• **What is needed**: Every line in the records below that holds the word "rewrite" is to be copied.

• **Input material**:
(* ===== verification/_CoqProject ===== *)
-Q . S2P
Prelude.v
RustStd.v
Bitmap.v
FileCache.v
HttpLib.v
HttpHeader.v
HttpCtx.v
HttpBody.v
BodyStream.v
HttpFilter.v
Wire.v
TunnelPack.v
StreamPack.v
StreamOrder.v
StreamNet.v
StreamWindow.v
StreamLive.v
StreamFair.v
TunnelStream.v
Channel.v
PeerClient.v
Tunnel.v
Upstream.v
Balance.v
UpstreamServer.v
Access.v
AddrUtil.v
Queue.v
QueueHeap.v
QueueOps.v
QueueList.v
Var.v
DomainIndex.v
BufReader.v
Tunnel1Pack.v
AnyproxyPack.v
SslHello.v
HttpHost.v
DomainStream.v
CacheFile.v
CacheRestart.v
CacheHot.v
StreamBuf.v
StreamBufSpec.v
StreamDeque.v
StreamCopy.v
StreamRelay.v
StreamTake.v
StreamRelayEnd.v
StreamRun.v
CacheGate.v
CacheServe.v
CacheGateRun.v
CacheWorld.v
CacheFlight.v
CacheTurns.v
ConfLine.v
ConfValue.v
ConfNumber.v
ConfModules.v
ConfParse.v
ConfText.v
ConfHeap.v
ConfTree.v
ConfBuild.v
ConfMerge.v
ConfCore.v
ConfInherit.v
ConfStart.v
ConfRun.v
Tunnel1Wire.v
Tunnel1Peer.v
Tunnel1Close.v
Tunnel1Conn.v
Tunnel1Sessions.v
Tunnel1Stream.v
Tunnel1Client.v
Tunnel1Order.v
Tunnel1Pool.v
Tunnel1Run.v
(** [setter eta field] is the update of one field of a record whose
    eta-expansion is [eta]. *)
Ltac setter eta field :=
  let e := eval cbv beta delta [eta] in eta in
  let x := eval pattern field in e in
  match x with
  | ?g _ => let t := eval cbv beta in (fun v => g (fun _ => v)) in exact t
  end.

(** ** Automation

    [outcomes] splits the hypotheses that say a computation returned, and
    [zcases] decides the integer comparisons a goal tests. *)
Ltac outcomes :=
  repeat match goal with
  | H : _ ≫= _ = Ok _ |- _ =>
      let a := fresh "v" in let E := fresh "E" in
      apply outcome_bind_ok in H as (a & E & H)
  | H : _ <$> _ = Ok _ |- _ =>
      let a := fresh "v" in let E := fresh "E" in
      apply outcome_fmap_ok in H as (a & E & H)
  | H : Ok _ = Ok _ |- _ => injection H as H
  | H : mret _ = Ok _ |- _ => unfold mret, outcome_ret in H; injection H as H
  | H : Err _ = Ok _ |- _ => discriminate H
  | H : Panic = Ok _ |- _ => discriminate H
  | H : Fuel = Ok _ |- _ => discriminate H
  end.

Ltac zcase :=
  match goal with
  | |- context [Z.leb ?a ?b] => destruct (Z.leb_spec a b)
  | |- context [Z.ltb ?a ?b] => destruct (Z.ltb_spec a b)
  | |- context [Z.eqb ?a ?b] => destruct (Z.eqb_spec a b)
  | H : context [Z.leb ?a ?b] |- _ => destruct (Z.leb_spec a b)
  | H : context [Z.ltb ?a ?b] |- _ => destruct (Z.ltb_spec a b)
  | H : context [Z.eqb ?a ?b] |- _ => destruct (Z.eqb_spec a b)
  end.
Ltac zcases := repeat (zcase; cbn [andb orb negb] in *; try lia).

(** [unwrap] removes the wrap-arounds that [lia] can see are exact. *)
Ltac unwrap :=
  repeat match goal with
  | |- context [wrap ?w ?x] =>
      lazymatch x with
      | context [wrap _ _] => fail
      | _ => rewrite (wrap_id w x) by (unfold in_width; lia)
      end
  end.

Create HintDb anyproxy.
#[export] Hint Resolve zlen_nonneg wrap_range : anyproxy.
Lemma foldl_mark_bit ix : forall bm j,
  0 <= j -> Forall (fun i => 0 <= i < 8 * zlen (bitset bm)) ix ->
  bit_at (bitset (foldl mark bm ix)) j = bool_decide (j ∈ ix) || bit_at (bitset bm) j.
Proof.
  induction ix as [|i ix IH]; intros bm j Hj Hf; [done|].
  apply Forall_cons in Hf as [Hi Hf]. cbn [foldl]. rewrite IH by (done || by rewrite mark_length).
  rewrite mark_bit by done. rewrite (bool_decide_ext (j ∈ i :: ix) (i = j \/ j ∈ ix)).
  - rewrite bool_decide_or. destruct (bool_decide (j ∈ ix)), (bool_decide (i = j)); done.
  - rewrite elem_of_cons. split; intros [E|E]; auto.
Qed.

Lemma foldl_mark_inv ix : forall bm,
  bitmap_wf bm -> bitmap_counted bm -> Forall (fun i => 0 <= i < slice_size bm) ix ->
  bitmap_wf (foldl mark bm ix) /\ bitmap_counted (foldl mark bm ix) /\
  slice_size (foldl mark bm ix) = slice_size bm.
Proof.
  induction ix as [|i ix IH]; intros bm Hwf Hc Hf; [done|].
  apply Forall_cons in Hf as [Hi Hf]. cbn [foldl].
  pose proof (wf_slices _ Hwf).
  destruct (IH (mark bm i)) as (H1 & H2 & H3).
  - apply mark_wf; [lia|done].
  - by apply mark_counted.
  - by rewrite mark_slices.
  - by rewrite mark_slices in H3.
Qed.

(** *** Runs of set bits *)

Lemma bit_at_out bs i : 8 * zlen bs <= i -> bit_at bs i = false.
Proof.
  intros Hi. unfold bit_at, byte_at. rewrite lookup_ge_None_2; [cbn; apply Z.bits_0|].
  unfold zlen in Hi. assert (Z.of_nat (length bs) <= i / 8) by (apply Z.div_le_lower_bound; lia). lia.
Qed.

Lemma run_len_bound bs n : forall i, 0 <= run_len bs i n <= Z.of_nat n.
Proof.
  induction n as [|n IH]; intros i; cbn [run_len]; [lia|].
  case_match; [specialize (IH (i + 1))|]; lia.
Qed.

• **Written solution**:
      | _ => rewrite (wrap_id w x) by (unfold in_width; lia)
  apply Forall_cons in Hf as [Hi Hf]. cbn [foldl]. rewrite IH by (done || by rewrite mark_length).
  rewrite mark_bit by done. rewrite (bool_decide_ext (j ∈ i :: ix) (i = j \/ j ∈ ix)).
  - rewrite bool_decide_or. destruct (bool_decide (j ∈ ix)), (bool_decide (i = j)); done.
  - rewrite elem_of_cons. split; intros [E|E]; auto.
  - by rewrite mark_slices.
  - by rewrite mark_slices in H3.
  intros Hi. unfold bit_at, byte_at. rewrite lookup_ge_None_2; [cbn; apply Z.bits_0|].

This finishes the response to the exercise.